SUPPLIED DATA section start

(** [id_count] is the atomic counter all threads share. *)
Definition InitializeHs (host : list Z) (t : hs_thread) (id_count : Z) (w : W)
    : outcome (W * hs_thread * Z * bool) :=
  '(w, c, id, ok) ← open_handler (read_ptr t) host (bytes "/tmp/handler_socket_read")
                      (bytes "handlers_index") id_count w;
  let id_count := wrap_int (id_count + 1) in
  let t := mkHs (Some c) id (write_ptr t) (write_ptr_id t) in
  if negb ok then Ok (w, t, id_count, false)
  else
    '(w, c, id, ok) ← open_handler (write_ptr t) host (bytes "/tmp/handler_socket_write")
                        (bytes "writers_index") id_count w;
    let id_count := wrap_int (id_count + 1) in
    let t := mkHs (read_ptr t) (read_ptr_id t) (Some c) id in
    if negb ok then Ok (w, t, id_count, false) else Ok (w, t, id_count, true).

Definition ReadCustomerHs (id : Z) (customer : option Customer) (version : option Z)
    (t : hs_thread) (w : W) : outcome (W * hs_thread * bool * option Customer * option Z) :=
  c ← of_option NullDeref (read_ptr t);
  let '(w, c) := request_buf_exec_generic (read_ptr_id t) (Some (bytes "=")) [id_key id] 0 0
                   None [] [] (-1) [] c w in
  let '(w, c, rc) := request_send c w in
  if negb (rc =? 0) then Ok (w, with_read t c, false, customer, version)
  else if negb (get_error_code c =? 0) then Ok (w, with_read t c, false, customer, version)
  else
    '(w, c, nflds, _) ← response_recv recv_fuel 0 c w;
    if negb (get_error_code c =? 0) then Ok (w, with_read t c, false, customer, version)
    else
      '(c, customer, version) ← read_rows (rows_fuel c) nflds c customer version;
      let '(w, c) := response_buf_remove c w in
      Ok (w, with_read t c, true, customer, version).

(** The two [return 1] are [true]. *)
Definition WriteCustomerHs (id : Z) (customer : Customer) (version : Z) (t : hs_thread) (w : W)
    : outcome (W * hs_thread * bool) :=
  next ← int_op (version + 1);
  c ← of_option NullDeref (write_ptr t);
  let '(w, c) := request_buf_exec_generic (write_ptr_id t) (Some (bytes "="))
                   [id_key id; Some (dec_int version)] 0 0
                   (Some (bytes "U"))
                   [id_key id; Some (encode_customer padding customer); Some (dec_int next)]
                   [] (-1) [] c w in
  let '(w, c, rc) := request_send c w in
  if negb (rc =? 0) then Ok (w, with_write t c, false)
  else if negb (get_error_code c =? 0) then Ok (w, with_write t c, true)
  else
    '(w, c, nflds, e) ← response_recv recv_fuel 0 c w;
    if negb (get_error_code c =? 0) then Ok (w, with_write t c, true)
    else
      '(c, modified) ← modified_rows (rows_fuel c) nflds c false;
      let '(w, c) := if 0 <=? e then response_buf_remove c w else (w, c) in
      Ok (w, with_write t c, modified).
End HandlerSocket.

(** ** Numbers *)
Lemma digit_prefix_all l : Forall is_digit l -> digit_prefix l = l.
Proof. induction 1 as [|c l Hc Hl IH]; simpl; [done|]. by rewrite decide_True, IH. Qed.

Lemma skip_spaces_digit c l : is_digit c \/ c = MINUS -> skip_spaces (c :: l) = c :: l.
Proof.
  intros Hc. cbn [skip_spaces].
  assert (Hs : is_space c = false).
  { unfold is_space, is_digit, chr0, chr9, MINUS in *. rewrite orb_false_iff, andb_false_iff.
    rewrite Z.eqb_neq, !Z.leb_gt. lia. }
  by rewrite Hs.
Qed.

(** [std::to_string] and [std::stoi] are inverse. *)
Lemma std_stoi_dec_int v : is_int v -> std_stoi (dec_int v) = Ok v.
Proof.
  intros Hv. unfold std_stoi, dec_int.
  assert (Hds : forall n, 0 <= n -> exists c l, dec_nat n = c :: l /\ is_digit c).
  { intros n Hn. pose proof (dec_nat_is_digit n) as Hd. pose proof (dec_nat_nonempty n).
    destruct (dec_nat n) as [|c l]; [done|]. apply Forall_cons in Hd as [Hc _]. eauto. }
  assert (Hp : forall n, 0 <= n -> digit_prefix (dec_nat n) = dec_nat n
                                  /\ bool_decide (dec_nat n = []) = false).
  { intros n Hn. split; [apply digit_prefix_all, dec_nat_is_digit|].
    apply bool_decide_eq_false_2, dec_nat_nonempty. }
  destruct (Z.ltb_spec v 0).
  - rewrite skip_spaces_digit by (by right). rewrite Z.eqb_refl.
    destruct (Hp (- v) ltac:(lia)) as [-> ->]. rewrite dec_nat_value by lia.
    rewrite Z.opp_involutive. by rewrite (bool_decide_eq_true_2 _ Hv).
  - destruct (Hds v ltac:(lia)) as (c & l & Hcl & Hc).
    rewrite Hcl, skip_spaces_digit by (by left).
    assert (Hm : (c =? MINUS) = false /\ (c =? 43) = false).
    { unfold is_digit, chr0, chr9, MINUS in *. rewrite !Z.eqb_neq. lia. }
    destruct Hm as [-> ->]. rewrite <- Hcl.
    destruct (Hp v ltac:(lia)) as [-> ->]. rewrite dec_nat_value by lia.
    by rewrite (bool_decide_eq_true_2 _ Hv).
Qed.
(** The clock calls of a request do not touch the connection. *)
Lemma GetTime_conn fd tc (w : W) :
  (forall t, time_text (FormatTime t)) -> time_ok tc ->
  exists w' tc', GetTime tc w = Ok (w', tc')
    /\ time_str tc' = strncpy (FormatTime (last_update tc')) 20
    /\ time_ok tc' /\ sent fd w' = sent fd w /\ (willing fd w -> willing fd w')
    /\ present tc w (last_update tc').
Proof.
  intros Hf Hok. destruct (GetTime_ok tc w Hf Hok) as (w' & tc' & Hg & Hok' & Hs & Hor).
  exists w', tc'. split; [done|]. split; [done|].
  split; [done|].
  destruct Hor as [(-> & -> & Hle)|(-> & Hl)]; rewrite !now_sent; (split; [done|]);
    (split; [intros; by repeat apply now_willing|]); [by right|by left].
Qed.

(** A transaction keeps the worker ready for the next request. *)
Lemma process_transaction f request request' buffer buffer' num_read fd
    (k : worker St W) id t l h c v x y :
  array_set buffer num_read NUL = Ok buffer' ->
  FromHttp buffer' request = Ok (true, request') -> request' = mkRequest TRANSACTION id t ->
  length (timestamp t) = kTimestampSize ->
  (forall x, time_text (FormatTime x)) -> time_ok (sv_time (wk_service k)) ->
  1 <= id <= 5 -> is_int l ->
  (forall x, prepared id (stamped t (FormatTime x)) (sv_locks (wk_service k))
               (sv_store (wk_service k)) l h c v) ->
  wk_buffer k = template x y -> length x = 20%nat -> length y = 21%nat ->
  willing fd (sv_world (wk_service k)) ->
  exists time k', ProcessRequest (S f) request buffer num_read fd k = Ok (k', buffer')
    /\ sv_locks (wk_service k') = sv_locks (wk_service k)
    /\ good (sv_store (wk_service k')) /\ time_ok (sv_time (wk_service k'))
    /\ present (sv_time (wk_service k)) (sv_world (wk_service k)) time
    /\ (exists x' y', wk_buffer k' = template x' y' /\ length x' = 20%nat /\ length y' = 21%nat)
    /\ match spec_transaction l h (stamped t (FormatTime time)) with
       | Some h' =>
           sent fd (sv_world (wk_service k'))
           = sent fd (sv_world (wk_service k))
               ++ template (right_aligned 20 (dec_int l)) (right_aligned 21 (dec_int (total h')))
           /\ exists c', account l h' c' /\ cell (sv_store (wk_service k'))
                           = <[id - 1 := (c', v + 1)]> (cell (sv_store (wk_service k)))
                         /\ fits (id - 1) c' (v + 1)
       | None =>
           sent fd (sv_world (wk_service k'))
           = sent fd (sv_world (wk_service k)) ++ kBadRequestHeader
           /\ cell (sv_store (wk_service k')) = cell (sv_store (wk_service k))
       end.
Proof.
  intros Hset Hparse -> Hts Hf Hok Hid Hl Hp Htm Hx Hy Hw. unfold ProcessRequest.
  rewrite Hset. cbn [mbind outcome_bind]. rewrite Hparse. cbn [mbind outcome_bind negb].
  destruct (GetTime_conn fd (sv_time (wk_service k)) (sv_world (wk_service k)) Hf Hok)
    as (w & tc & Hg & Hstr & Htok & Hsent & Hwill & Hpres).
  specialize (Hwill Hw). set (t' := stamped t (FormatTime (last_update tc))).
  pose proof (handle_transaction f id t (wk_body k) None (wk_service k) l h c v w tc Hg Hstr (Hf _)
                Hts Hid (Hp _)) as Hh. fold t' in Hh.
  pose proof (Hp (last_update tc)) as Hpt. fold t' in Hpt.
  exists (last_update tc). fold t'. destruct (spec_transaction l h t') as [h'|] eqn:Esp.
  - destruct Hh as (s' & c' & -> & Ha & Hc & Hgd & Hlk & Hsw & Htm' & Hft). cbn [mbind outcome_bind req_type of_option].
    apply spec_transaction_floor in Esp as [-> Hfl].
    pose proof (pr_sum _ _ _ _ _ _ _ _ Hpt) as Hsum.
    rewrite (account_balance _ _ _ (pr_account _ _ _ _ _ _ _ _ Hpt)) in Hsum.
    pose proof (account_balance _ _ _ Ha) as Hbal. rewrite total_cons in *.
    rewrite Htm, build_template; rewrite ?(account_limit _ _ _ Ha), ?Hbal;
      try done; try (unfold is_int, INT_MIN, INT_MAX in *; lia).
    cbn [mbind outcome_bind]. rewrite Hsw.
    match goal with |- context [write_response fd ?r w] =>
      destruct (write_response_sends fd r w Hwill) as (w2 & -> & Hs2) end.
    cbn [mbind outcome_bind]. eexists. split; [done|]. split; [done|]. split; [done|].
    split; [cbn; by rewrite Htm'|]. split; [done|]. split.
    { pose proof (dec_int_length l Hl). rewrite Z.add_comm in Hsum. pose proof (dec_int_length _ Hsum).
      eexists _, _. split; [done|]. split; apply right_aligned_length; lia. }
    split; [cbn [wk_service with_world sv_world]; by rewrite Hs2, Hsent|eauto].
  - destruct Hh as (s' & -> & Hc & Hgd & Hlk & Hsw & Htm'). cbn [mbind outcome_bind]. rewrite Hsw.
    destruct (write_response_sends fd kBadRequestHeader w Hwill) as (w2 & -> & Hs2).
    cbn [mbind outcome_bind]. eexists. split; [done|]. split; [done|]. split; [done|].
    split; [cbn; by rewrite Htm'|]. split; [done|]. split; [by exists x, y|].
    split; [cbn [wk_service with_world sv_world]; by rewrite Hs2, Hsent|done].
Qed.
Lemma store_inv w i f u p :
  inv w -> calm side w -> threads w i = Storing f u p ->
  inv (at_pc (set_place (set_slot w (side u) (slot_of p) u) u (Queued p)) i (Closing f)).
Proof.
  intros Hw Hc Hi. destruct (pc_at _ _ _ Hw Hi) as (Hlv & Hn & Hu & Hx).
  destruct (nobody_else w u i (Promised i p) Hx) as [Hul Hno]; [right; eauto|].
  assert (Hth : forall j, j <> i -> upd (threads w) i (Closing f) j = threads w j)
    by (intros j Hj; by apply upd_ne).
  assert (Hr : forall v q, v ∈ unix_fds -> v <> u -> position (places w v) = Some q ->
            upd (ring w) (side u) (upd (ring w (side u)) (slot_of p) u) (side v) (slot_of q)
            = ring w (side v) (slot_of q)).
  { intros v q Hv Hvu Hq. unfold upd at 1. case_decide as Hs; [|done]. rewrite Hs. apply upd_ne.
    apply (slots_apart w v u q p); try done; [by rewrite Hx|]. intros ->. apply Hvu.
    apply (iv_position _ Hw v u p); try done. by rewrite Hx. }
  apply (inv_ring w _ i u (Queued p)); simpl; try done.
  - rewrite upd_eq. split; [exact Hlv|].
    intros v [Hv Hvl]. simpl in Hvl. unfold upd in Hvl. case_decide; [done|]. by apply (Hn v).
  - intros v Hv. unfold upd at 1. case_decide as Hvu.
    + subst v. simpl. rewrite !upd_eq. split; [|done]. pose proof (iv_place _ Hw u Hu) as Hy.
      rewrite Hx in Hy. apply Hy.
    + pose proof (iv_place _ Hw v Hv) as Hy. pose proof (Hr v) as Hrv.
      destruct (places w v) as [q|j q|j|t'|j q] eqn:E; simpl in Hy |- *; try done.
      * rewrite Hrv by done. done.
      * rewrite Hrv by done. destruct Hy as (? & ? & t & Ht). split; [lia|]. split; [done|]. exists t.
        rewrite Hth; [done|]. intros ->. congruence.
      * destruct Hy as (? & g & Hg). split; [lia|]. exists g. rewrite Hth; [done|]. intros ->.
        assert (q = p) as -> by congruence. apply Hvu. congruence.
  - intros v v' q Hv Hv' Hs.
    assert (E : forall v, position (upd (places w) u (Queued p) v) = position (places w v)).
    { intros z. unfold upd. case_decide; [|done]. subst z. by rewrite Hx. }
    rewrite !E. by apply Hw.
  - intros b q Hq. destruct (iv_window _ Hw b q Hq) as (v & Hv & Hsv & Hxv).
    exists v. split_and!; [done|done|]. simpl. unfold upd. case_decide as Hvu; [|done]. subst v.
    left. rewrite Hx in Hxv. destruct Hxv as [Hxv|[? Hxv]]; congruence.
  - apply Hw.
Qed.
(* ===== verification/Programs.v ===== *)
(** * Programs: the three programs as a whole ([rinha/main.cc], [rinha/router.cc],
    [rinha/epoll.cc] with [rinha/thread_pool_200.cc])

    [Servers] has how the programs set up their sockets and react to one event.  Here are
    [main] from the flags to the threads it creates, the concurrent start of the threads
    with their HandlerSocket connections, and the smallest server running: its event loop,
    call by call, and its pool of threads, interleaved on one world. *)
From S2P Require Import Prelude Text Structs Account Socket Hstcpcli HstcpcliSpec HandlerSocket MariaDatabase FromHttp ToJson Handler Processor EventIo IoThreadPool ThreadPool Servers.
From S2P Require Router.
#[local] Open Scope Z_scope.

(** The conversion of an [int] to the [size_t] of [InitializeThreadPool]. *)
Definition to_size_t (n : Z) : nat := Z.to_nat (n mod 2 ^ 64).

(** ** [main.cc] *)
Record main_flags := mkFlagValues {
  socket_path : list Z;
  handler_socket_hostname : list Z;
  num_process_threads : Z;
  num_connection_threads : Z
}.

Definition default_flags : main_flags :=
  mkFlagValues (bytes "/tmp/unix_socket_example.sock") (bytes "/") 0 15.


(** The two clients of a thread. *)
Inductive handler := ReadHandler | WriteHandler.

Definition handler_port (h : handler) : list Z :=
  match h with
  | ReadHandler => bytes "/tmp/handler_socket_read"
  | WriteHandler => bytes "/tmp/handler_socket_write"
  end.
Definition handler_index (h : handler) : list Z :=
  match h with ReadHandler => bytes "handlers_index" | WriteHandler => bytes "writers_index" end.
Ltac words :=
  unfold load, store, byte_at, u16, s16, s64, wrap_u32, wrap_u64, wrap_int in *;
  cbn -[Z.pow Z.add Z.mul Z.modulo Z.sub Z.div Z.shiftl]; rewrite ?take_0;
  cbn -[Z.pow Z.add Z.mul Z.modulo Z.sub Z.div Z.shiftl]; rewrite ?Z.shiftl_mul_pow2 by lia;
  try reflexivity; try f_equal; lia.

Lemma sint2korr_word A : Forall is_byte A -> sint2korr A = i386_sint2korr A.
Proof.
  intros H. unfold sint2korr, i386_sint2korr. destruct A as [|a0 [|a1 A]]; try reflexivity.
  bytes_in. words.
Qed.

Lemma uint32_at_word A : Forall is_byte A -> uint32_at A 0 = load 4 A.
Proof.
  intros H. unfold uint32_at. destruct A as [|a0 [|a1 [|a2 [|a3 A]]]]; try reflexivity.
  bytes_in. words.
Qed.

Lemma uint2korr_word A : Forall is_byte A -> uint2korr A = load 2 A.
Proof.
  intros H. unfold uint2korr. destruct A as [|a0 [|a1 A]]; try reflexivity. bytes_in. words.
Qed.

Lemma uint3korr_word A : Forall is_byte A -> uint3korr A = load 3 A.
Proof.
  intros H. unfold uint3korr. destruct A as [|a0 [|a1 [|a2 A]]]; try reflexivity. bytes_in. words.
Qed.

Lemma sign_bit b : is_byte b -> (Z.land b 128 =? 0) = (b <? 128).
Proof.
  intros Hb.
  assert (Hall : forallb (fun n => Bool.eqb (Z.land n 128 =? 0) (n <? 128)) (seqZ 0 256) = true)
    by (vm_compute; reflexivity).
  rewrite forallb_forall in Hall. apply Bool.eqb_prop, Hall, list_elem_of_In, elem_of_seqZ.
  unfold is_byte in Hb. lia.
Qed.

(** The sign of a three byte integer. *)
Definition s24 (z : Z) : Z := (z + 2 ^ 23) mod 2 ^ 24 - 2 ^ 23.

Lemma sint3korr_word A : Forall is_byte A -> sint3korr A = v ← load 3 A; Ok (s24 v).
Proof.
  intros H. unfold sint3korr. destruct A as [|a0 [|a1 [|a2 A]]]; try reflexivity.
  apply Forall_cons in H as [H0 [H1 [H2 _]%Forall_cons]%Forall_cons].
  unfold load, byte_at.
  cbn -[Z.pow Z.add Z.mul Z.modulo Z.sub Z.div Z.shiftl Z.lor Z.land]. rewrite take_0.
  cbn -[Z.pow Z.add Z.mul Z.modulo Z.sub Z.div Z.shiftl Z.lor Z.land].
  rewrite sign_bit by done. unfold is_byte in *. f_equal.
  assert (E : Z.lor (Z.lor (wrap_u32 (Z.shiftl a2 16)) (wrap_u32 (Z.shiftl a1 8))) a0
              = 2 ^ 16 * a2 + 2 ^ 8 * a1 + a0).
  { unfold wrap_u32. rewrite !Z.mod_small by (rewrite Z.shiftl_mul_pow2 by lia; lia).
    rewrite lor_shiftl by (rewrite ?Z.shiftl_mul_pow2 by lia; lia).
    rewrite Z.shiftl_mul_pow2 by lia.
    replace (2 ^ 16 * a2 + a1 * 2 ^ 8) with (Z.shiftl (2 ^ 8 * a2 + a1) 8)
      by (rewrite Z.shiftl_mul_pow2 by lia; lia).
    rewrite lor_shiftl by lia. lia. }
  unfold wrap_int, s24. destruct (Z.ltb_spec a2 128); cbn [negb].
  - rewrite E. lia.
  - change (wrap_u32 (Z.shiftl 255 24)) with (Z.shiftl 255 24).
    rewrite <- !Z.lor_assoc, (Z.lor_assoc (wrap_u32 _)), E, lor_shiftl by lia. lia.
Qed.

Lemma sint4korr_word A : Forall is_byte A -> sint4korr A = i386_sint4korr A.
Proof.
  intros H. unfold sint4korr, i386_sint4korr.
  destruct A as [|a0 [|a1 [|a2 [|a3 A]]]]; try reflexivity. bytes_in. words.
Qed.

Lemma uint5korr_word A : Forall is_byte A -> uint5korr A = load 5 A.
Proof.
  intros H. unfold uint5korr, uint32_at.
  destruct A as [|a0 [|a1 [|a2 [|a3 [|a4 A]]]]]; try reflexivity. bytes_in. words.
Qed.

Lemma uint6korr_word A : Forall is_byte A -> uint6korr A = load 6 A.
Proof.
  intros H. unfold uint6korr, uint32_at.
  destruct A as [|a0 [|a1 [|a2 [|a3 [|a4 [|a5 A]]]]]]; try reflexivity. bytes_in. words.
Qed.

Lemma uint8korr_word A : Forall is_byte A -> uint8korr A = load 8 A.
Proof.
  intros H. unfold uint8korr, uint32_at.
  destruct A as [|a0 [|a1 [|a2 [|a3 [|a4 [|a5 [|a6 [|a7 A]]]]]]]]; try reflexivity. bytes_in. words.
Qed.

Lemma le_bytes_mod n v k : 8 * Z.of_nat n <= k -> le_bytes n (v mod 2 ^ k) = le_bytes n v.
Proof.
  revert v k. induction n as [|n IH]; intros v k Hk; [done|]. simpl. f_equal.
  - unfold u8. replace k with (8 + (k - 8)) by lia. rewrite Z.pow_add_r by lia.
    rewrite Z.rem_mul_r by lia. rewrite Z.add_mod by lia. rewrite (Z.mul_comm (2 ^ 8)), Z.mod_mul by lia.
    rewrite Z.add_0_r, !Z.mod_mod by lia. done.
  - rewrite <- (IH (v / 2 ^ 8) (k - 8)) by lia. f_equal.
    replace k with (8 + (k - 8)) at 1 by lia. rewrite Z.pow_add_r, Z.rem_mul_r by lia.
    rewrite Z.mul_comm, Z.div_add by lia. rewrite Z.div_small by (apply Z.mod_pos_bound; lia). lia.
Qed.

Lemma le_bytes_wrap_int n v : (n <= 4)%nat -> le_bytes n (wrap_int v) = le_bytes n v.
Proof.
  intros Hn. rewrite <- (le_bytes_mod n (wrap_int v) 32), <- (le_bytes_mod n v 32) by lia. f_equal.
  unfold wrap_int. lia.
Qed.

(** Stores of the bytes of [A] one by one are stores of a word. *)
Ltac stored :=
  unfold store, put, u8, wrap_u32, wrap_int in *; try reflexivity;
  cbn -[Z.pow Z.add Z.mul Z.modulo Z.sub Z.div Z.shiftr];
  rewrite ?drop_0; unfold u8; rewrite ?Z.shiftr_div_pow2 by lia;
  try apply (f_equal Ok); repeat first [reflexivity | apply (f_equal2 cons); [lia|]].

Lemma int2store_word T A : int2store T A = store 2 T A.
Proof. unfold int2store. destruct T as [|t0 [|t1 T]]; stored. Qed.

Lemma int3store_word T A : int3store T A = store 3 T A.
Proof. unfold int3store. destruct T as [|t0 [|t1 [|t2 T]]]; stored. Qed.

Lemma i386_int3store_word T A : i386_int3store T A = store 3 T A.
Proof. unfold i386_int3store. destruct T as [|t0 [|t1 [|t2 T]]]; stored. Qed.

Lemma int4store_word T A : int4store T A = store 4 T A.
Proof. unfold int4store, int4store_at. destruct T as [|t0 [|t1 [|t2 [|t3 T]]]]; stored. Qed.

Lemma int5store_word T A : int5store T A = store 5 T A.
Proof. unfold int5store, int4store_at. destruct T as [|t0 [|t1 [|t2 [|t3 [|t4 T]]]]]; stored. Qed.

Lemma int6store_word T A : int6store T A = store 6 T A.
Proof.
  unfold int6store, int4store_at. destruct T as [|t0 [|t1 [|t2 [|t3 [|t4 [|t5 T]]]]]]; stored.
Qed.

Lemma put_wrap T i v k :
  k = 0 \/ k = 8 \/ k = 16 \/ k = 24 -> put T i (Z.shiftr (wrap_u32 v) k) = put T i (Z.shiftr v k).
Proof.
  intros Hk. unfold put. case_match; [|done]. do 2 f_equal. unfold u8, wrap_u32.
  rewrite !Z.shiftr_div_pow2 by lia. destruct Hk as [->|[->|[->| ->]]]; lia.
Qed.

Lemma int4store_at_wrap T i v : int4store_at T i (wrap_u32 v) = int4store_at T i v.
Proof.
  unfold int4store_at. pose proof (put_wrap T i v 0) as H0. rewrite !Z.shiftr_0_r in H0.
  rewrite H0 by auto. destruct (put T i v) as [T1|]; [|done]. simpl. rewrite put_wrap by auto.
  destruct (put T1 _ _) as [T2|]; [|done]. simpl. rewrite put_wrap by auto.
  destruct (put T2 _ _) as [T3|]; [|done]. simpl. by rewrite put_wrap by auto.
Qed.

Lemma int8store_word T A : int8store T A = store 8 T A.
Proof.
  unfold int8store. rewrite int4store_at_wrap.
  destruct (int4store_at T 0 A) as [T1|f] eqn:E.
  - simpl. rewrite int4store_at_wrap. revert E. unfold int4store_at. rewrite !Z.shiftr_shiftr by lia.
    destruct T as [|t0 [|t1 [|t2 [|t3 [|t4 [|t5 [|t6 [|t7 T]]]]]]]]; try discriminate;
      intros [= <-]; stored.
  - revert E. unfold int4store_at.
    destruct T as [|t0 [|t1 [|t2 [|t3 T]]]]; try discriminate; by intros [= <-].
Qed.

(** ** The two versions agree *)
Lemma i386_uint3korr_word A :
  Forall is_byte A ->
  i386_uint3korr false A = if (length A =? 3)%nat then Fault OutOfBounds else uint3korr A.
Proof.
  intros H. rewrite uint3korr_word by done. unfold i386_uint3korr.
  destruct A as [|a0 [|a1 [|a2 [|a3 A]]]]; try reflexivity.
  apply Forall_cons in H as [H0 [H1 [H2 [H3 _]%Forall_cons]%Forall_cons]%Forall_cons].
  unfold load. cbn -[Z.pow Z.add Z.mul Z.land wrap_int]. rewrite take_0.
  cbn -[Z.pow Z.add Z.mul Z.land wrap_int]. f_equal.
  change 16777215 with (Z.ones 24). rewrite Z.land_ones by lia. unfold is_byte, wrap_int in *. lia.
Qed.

SUPPLIED DATA section end

WORK ITEM — Go through the entries above and count the lines containing "induction". Give the number only.

SOLVED PROBLEM — 2